Porti chiusi ai migranti, “trovare la via migliore per salvare le vite”. Durante l’incontro è stato presentato anche il volume “Luci sulle strade della speranza” con tutti gli insegnamenti di Papa Francesco su migranti, rifugiati e tratta, dall’inizio del pontificato alla fine del 2017. E’ abbinato ad una versione elettronica con programma di ricerca, disponibile sul sito della Sezione, aggiornata regolarmente a cadenza semestrale. E a proposito dell’atteggiamento dell’Europa nei confronti della vicenda che ha coinvolto le navi Sea Watch e Sea Eye, con i porti chiusi allo sbarco di 49 persone per 19 giorni padre Baggio così risponde al Sir:  “Non sempre possiamo parlare di politiche quando ci sono di mezzo le persone”.

“Sono persone, non numeri. La priorità è sempre quella di salvare le vite, in un modo o nell’altro, trovando la via migliore, nel rispetto delle regole comuni”.

“Le Chiese locali dei vari Paesi coinvolti sono state abbastanza chiare – ricorda -. L’appello di Papa Francesco, dal 2013 a Lampedusa fino ad oggi è stato sempre unico: salvare la vita”. Anche nel messaggio per la Giornata mondiale per la pace e parlando al corpo diplomatico, il Papa “ha insistito sulla buona politica”, prosegue padre Baggio: “Sono stati messaggi molto chiari che richiamano alla responsabilità di ciascuno. Importante è che il principio di non discriminazione sia utilizzato in tutti i casi. La discriminazione può essere buona e positiva quando le vulnerabilità vengono trattate in modo particolare ma a livello generale è fondamentale pensare che siamo tutte persone. Poi le responsabilità politiche dipenderanno dal tipo di governo che c’è in ogni Paese”. Padre Baggio invita ogni governo a “rispondere ai propri costituenti e dare risposta alle vite umane in pericolo”. È inoltre necessario

“non lasciare mai i Paesi da soli ma sentire sempre di più questa solidarietà”.

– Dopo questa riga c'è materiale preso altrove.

Lemma generateLayoutMatrix_inv (g : IMatrixGrid) (sizing : IPaperLayoutSizing)
    (l : ILayoutResult) :
  _generateLayoutMatrix g sizing = Ok l ->
  0 < row g /\ 0 < column g
  /\ exists remainer,
       _calculateRemain (source sizing) (container_of g sizing)
                        (innerSize sizing) (marginSize sizing) = Ok remainer
       /\ l = {| main := grid_cells g sizing false None;
                 remain := remain_cells sizing remainer |}.
Proof.
  intros H.
  assert (0 < row g /\ 0 < column g) as [Hr Hc].
  { unfold _generateLayoutMatrix in H. ok_steps H.
    eapply validateGrid_inv; eassumption. }
  rewrite generateLayoutMatrix_eq in H by assumption.
  ok_steps H. inversion H. eauto.
Qed.


Lemma total_of_entries (l : ILayoutResult) :
  fold_left (fun total entry => total + Z.of_nat (length (snd entry)))
            (layout_entries l) 0
  = Z.of_nat (length (main l)) + Z.of_nat (length (remain_seq l)).
Proof.
  unfold layout_entries, remain_seq.
  destruct (remain l) as [r|]; simpl; lia.
Qed.

Lemma calculate_eq (source target margin : ISquareSize) (useInline : bool) :
  calculate source target margin useInline
  = (grid <- primary_grid source target margin useInline ;;
     _validateGrid grid ;;;
     layout <- _generateLayoutMatrix grid
                 (sizing_of source target margin useInline) ;;
     Ok {| layout := layout;
           total := Z.of_nat (length (main layout))
                    + Z.of_nat (length (remain_seq layout)) |}).
Proof.
  unfold calculate, primary_grid, sizing_of.
  destruct (if useInline then _ else _) as [g|e]; cbn [bind]; [|reflexivity].
  destruct (_validateGrid g); cbn [bind]; [|reflexivity].
  destruct (_generateLayoutMatrix _ _) as [l|e]; cbn [bind]; [|reflexivity].
  now rewrite total_of_entries.
Qed.

Lemma calculate_inv (source target margin : ISquareSize) (useInline : bool)
    (r : ILayoutTotal) :
  calculate source target margin useInline = Ok r ->
  exists g remainer,
    primary_grid source target margin useInline = Ok g
    /\ 0 < row g /\ 0 < column g
    /\ _generateLayoutMatrix g (sizing_of source target margin useInline)
       = Ok (layout r)
    /\ _calculateRemain source
         (container_of g (sizing_of source target margin useInline))
         (innerSize (sizing_of source target margin useInline))
         (marginSize (sizing_of source target margin useInline)) = Ok remainer
    /\ main (layout r)
       = grid_cells g (sizing_of source target margin useInline) false None
    /\ remain (layout r)
       = remain_cells (sizing_of source target margin useInline) remainer.
Proof.
  rewrite calculate_eq. intros H. ok_steps H.
  inversion H; subst r; clear H. cbn [layout].
  destruct (generateLayoutMatrix_inv _ _ Hstep1) as (Hr & Hc & rem & Hrem & ->).
  exists a, rem. cbn [main remain]. repeat split; assumption.
Qed.

(** ** The layout of a coherent sizing *)

Lemma sizing_of_source (sheet target margin : ISquareSize) (useInline : bool) :
  source (sizing_of sheet target margin useInline) = sheet.
Proof. reflexivity. Qed.

Lemma sizing_of_coherent (sheet target margin : ISquareSize) (useInline : bool) :
  valid_input sheet target margin ->
  coherent (sizing_of sheet target margin useInline).
Proof.
  intros []. destruct useInline; constructor;
    cbn [sizing_of source outerSize innerSize marginSize width height]; lia.
Qed.

(** The main grid lies in its container. *)
Lemma main_in_container (g : IMatrixGrid) (sizing : IPaperLayoutSizing)
    (p : IRectMatrixResult) :
  coherent sizing ->
  In p (grid_cells g sizing false None) ->
  within (container_of g sizing) (outer p).
Proof.
  intros Hco Hin. destruct Hco.
  apply grid_cells_box in Hin; cbn [turned width height] in *; [|lia|lia].
  unfold within. cbn [container_of width height]. lia.
Qed.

Mai come oggi dobbiamo insistere sulla ‘globalizzazione della solidarietà’”.

Global compact, “chi ha fatto un passo indietro ci ripensi”. Per questo insiste sull’importanza del Global compact Onu, non firmato da alcuni Paesi tra cui l’Italia. “Ogni Paese ha il diritto di fare le scelte opportune rispetto ad un accordo multilaterale – precisa -. Abbiamo visto l’interesse di moltissimi Paesi nel mantenere questo dialogo. Siamo profondamente convinti che la risposta globale è la più opportuna al fenomeno delle migrazioni”. “Ci auguriamo che chi ha fatto un passo indietro possa ripensarci – auspica  -, trovando i chiarimenti necessari. Ad esempio sulla sovranità nazionale, che non viene intaccata”.

“È un accordo, non una convenzione vincolante. Si tratta di un impegno di riflessione e dialogo continuo, senza nessun pregiudizio rispetto all’indipendenza, l’autonomia e la sovranità nazionale”.